- WHAT THE TASK ASKS
One number is all that is asked for: the number of lines below that hold the string "characters".

- MATERIAL SHOWN
Lemma take_number_spec (cs : list Z) (fuel : nat) (m : mem) (p v : Z) :
  cstr m p cs -> (length cs < fuel)%nat ->
  exists p', parse_number fuel m p v = Ret ((take_number cs v).1, p') /\ advance m p cs p' (take_number cs v).2.
Proof.
  revert fuel p v. induction cs as [|c cs IH]; intros [|fuel] p v Hs Hf; cbn [length] in Hf; try lia;
    cbn [parse_number take_number].
  - exists p. cbn in Hs. rewrite Hs. cbn [Z.leb Z.compare andb]. split; [done |]. by apply advance_refl.
  - pose proof (advance_cons m p c cs Hs) as Ha. destruct Hs as (H0 & E & Hs). rewrite E.
    destruct (_ && _); [| exists p; split; [done |]; apply advance_refl; exact (conj H0 (conj E Hs))].
    destruct (IH fuel (p + 1) (i32 (v * 10 + (c - 48))) Hs ltac:(lia)) as (p' & E' & Ha').
    exists p'. split; [done |]. by eapply advance_trans.
Qed.

Lemma take_modifier_spec (m : mem) (p : Z) (cs : list Z) :
  cstr m p cs ->
  exists p', parse_modifier m p = ((take_modifier cs).1, p') /\ advance m p cs p' (take_modifier cs).2.
Proof.
  intros Hs. unfold parse_modifier, take_modifier.
  destruct (take_flag_spec m p 104 cs ltac:(lia) Hs) as [E1 A1].
  destruct (take_flag_spec m p 108 cs ltac:(lia) Hs) as [E2 A2].
  destruct (take_flag_spec m p 122 cs ltac:(lia) Hs) as [E3 A3].
  destruct (take_flag 104 cs) as [h c1], (take_flag 108 cs) as [l c3], (take_flag 122 cs) as [z c5].
  cbn [fst snd] in *. rewrite E1, E2, E3 in *.
  destruct (take_flag 104 c1) as [hh c2] eqn:F1, (take_flag 108 c3) as [ll c4] eqn:F2.
  destruct h; [| destruct l; [| destruct z]].
  - destruct (take_flag_spec m (p + 1) 104 c1 ltac:(lia) (proj1 A1)) as [E4 A4]. rewrite F1 in E4, A4. cbn [fst snd] in *.
    rewrite E4 in *. replace (p + 1 + 1) with (p + 2) in A4 by lia.
    destruct hh; (eexists; split; [reflexivity |]); [exact (advance_trans _ _ _ _ _ _ _ A1 A4) | exact A1].
  - destruct (take_flag_spec m (p + 1) 108 c3 ltac:(lia) (proj1 A2)) as [E4 A4]. rewrite F2 in E4, A4. cbn [fst snd] in *.
    rewrite E4 in *. replace (p + 1 + 1) with (p + 2) in A4 by lia.
    destruct ll; (eexists; split; [reflexivity |]); [exact (advance_trans _ _ _ _ _ _ _ A2 A4) | exact A2].
  - eexists; split; [reflexivity |]. done.
  - eexists; split; [reflexivity |]. by apply advance_refl.
Qed.

Lemma take_spec_ok (m : mem) (p : Z) (cs : list Z) (fuel : nat) :
  cstr m p cs -> (length cs < fuel)%nat ->
  exists p', parse_spec fuel m p = Ret ((take_spec cs).1, p') /\ advance m p cs p' (take_spec cs).2.
Proof.
  intros Hs Hf. unfold parse_spec, take_spec.
  destruct (take_flag_spec m p 45 cs ltac:(lia) Hs) as [E1 A1].
  destruct (take_flag 45 cs) as [la c1]. cbn [fst snd] in *. rewrite E1 in *. set (p1 := if la then p + 1 else p) in *.
  destruct (take_flag_spec m p1 48 c1 ltac:(lia) (proj1 A1)) as [E2 A2].
  destruct (take_flag 48 c1) as [ze c2]. cbn [fst snd] in *. rewrite E2 in *. set (p2 := if ze then p1 + 1 else p1) in *.
  pose proof (advance_trans _ _ _ _ _ _ _ A1 A2) as B2.
  destruct (take_number_spec c2 fuel m p2 0 (proj1 A2)) as (p3 & -> & A3); [destruct B2; lia |]. cbn [obind].
  destruct (take_number c2 0) as [w c3]. cbn [fst snd] in *.
  pose proof (advance_trans _ _ _ _ _ _ _ B2 A3) as B3.
  destruct (take_flag_spec m p3 46 c3 ltac:(lia) (proj1 A3)) as [E4 A4].
  destruct (take_flag 46 c3) as [dot c4]. cbn [fst snd] in *. rewrite E4 in *.
  pose proof (advance_trans _ _ _ _ _ _ _ B3 A4) as B4.
  assert (exists p5, (if dot then parse_number fuel m (p3 + 1) 0 else Ret (-1, p3))
            = Ret ((if dot then take_number c4 0 else (-1, c4)).1, p5) /\
          advance m p cs p5 (if dot then take_number c4 0 else (-1, c4)).2) as (p5 & -> & B5).
  { destruct dot; [| by exists p3].
    destruct (take_number_spec c4 fuel m (p3 + 1) 0 (proj1 A4)) as (p5 & -> & A5); [destruct B4; lia |].
    exists p5. split; [done |]. exact (advance_trans _ _ _ _ _ _ _ B4 A5). }
  cbn [obind]. destruct (if dot then take_number c4 0 else (-1, c4)) as [prec c5]. cbn [fst snd] in *.
  destruct (take_modifier_spec m p5 c5 (proj1 B5)) as (p6 & -> & A6).
  destruct (take_modifier c5) as [md c6]. cbn [fst snd] in *.
  exists p6. split; [done |]. exact (advance_trans _ _ _ _ _ _ _ B5 A6).
Qed.

#[local] Opaque itoa_base digits_of.

(** * The output cursor *)

Section output.
Context (m0 : mem) (str size : Z) (Hsize : 0 < size).

(** The state after the characters [out] from memory [m0]: those that fit are in the
    buffer, and no other byte has changed. *)
Definition at_state (st : printf_state) (out : list Z) : Prop :=
  ps_str st = str /\ ps_size st = size /\ written st = Z.of_nat (length out) /\
  forall b, ldb (ps_mem st) b =
    if (str <=? b) && (b <? str + Z.min size (Z.of_nat (length out))) then get out (b - str) else ldb m0 b.

(** The same up to characters that do not fit: padding and the main loop stop when the
    buffer is full. *)
Definition shows (st : printf_state) (out : list Z) : Prop :=
  exists ex, at_state st ex /\ (length ex <= length out)%nat /\
    (ex = out \/ (size <= Z.of_nat (length ex) /\ take (Z.to_nat size) ex = take (Z.to_nat size) out)).

Lemma get_app_l (l k : list Z) (i : Z) : 0 <= i < Z.of_nat (length l) -> get (l ++ k) i = get l i.
Proof. intros Hi. unfold get. apply app_nth1. lia. Qed.

Lemma out_char_at (st : printf_state) (ex : list Z) (c : Z) :
  fits 8 c -> Z.of_nat (length ex) < 2 ^ 32 -> at_state st ex -> at_state (out_char st c) (ex ++ [c]).
Proof.
  intros Hc Hl (Hs & Hz & Hw & Hm). unfold out_char. rewrite Hs, Hz, Hw.
  split_and!; cbn [ps_str ps_size written ps_mem]; [done | done | |].
  { rewrite length_app. cbn [length]. rewrite wrap_small; [lia | split; lia]. }
  intros b. rewrite length_app. cbn [length].
  destruct (Z.ltb_spec (Z.of_nat (length ex)) size) as [Hlt | Hge].
  - rewrite ldb_stb, Hm, (wrap_small 8) by done.
    destruct (Z.eqb_spec b (str + Z.of_nat (length ex))) as [-> | Hne].
    + replace ((str <=? _) && _) with true by lia. unfold get.
      replace (Z.to_nat _) with (length ex) by lia. by rewrite nth_middle.
    + destruct (_ && _) eqn:E1.
      * replace ((str <=? b) && _) with true by lia. by rewrite get_app_l by lia.
      * by replace ((str <=? b) && _) with false by lia.
  - rewrite Hm. destruct (_ && _) eqn:E1.
    + replace ((str <=? b) && _) with true by lia. by rewrite get_app_l by lia.
    + by replace ((str <=? b) && _) with false by lia.
Qed.

Lemma take_full (ex x : list Z) :
  size <= Z.of_nat (length ex) -> take (Z.to_nat size) (ex ++ x) = take (Z.to_nat size) ex.
Proof. intros H. apply take_app_le. lia. Qed.

Lemma full_length (ex out : list Z) :
  size <= Z.of_nat (length ex) -> take (Z.to_nat size) ex = take (Z.to_nat size) out ->
  size <= Z.of_nat (length out).
Proof. intros H E. apply (f_equal length) in E. rewrite !length_take in E. lia. Qed.

Lemma shows_char (st : printf_state) (out : list Z) (c : Z) :
  fits 8 c -> Z.of_nat (length out) < 2 ^ 32 -> shows st out -> shows (out_char st c) (out ++ [c]).
Proof.
  intros Hc Hl (ex & Hat & Hle & Hor). exists (ex ++ [c]).
  split; [apply out_char_at; (done || lia) |]. rewrite !length_app. cbn [length]. split; [lia |].
  destruct Hor as [-> | [Hfull E]]; [by left | right].
  split; [lia |]. pose proof (full_length ex out Hfull E). by rewrite !take_full by lia.
Qed.

(** Once the buffer is full, characters can be left out. *)
Lemma shows_full (st : printf_state) (out x : list Z) :
  size <= written st -> shows st out -> shows st (out ++ x).
Proof.
  intros Hf (ex & Hat & Hle & Hor). exists ex. split; [done |]. rewrite length_app. split; [lia |].
  destruct Hat as (_ & _ & Hw & _). right. split; [lia |].
  destruct Hor as [-> | [Hfull E]]; [by rewrite take_full by lia |].
  rewrite E. pose proof (full_length ex out Hfull E). by rewrite take_full by lia.
Qed.

Lemma shows_string (cs out : list Z) (st : printf_state) (a : mem) (s : Z) :
  (forall i c, cs !! i = Some c -> ldb a (s + Z.of_nat i) = c) ->
  Z.of_nat (length (out ++ cs)) < 2 ^ 32 ->
  shows st out -> shows (out_string (length cs) st a s) (out ++ cs).
Proof.
  revert out st s. induction cs as [|c cs IH]; intros out st s Hc Hl Hs; cbn [out_string length].
  { by rewrite app_nil_r. }
  pose proof (Hc 0%nat c eq_refl) as E0. replace (s + Z.of_nat 0) with s in E0 by lia.
  rewrite E0. replace (out ++ c :: cs) with ((out ++ [c]) ++ cs) in * by by rewrite <- app_assoc.
  apply IH; [| done |].
  - intros i d Hi. replace (s + 1 + Z.of_nat i) with (s + Z.of_nat (S i)) by lia. by apply Hc.
  - apply shows_char; [subst c; apply ldb_fits | rewrite !length_app in Hl; cbn in Hl; lia | done].
Qed.

Lemma shows_fill (n : nat) (out : list Z) (st : printf_state) (c : Z) :
  fits 8 c -> Z.of_nat (length out + n) < 2 ^ 32 ->
  shows st out -> shows (out_fill n st c) (out ++ replicate n c).
Proof.
  intros Hc. revert out st. induction n as [|n IH]; intros out st Hl Hs; cbn [out_fill replicate].
  { by rewrite app_nil_r. }
  replace (out ++ c :: replicate n c) with ((out ++ [c]) ++ replicate n c) by by rewrite <- app_assoc.
  apply IH; [rewrite length_app; cbn; lia | apply shows_char; (done || lia)].
Qed.

Lemma shows_size (st : printf_state) (out : list Z) : shows st out -> ps_size st = size.
Proof. by intros (ex & (_ & H & _) & _). Qed.

Lemma shows_pad (n : nat) (out : list Z) (st : printf_state) (c : Z) :
  fits 8 c -> Z.of_nat (length out + n) < 2 ^ 32 ->
  shows st out -> shows (out_pad n st c) (out ++ replicate n c).
Proof.
  intros Hc. revert out st. induction n as [|n IH]; intros out st Hl Hs; cbn [out_pad replicate].
  { by rewrite app_nil_r. }
  rewrite (shows_size st out Hs). destruct (Z.ltb_spec (written st) size) as [Hlt | Hge].
  - replace (out ++ c :: replicate n c) with ((out ++ [c]) ++ replicate n c) by by rewrite <- app_assoc.
    apply IH; [rewrite length_app; cbn; lia | apply shows_char; (done || lia)].
  - by apply shows_full.
Qed.

(** Bytes outside the buffer have not changed. *)
Lemma shows_outside (st : printf_state) (out : list Z) (b : Z) :
  shows st out -> b < str \/ str + size <= b -> ldb (ps_mem st) b = ldb m0 b.
Proof.
  intros (ex & (_ & _ & _ & Hm) & _) Hb. rewrite Hm. by replace ((str <=? b) && _) with false by lia.
Qed.

(** A string away from the buffer. *)
Definition away (p : Z) (cs : list Z) : Prop :=
  cstr m0 p cs /\ (p + Z.of_nat (length cs) < str \/ str + size <= p).

Lemma away_kept (st : printf_state) (out : list Z) (p : Z) (cs : list Z) :
  shows st out -> away p cs -> cstr (ps_mem st) p cs.
Proof.
  intros Hs [Hc Hd]. eapply cstr_ext; [| exact Hc]. intros i Hi. eapply shows_outside; [done | lia].
Qed.

Lemma away_tail (p c : Z) (cs : list Z) : away p (c :: cs) -> away (p + 1) cs.
Proof. intros [(_ & _ & Hc) Hd]. cbn [length] in Hd. split; [done | lia]. Qed.

Lemma shows_cstring (cs out : list Z) (fuel : nat) (st : printf_state) (p : Z) :
  away p cs -> (length cs < fuel)%nat -> Z.of_nat (length (out ++ cs)) < 2 ^ 32 ->
  shows st out -> exists st', out_cstring fuel st p = Ret st' /\ shows st' (out ++ cs).
Proof.
  revert out fuel st p. induction cs as [|c cs IH]; intros out [|fuel] st p Ha Hf Hl Hs; cbn [length] in Hf; try lia;
    pose proof (away_kept st out p _ Hs Ha) as Hc; cbn [out_cstring].
  - cbn in Hc. rewrite Hc. cbn. exists st. by rewrite app_nil_r.
  - destruct Hc as (H0 & -> & _). replace (c =? 0) with false by lia.
    replace (out ++ c :: cs) with ((out ++ [c]) ++ cs) in * by by rewrite <- app_assoc.
    apply IH; [by eapply away_tail | lia | done |].
    apply shows_char; [split; lia | rewrite !length_app in Hl; cbn in Hl; lia | done].
Qed.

- EXERCISE RESULT
3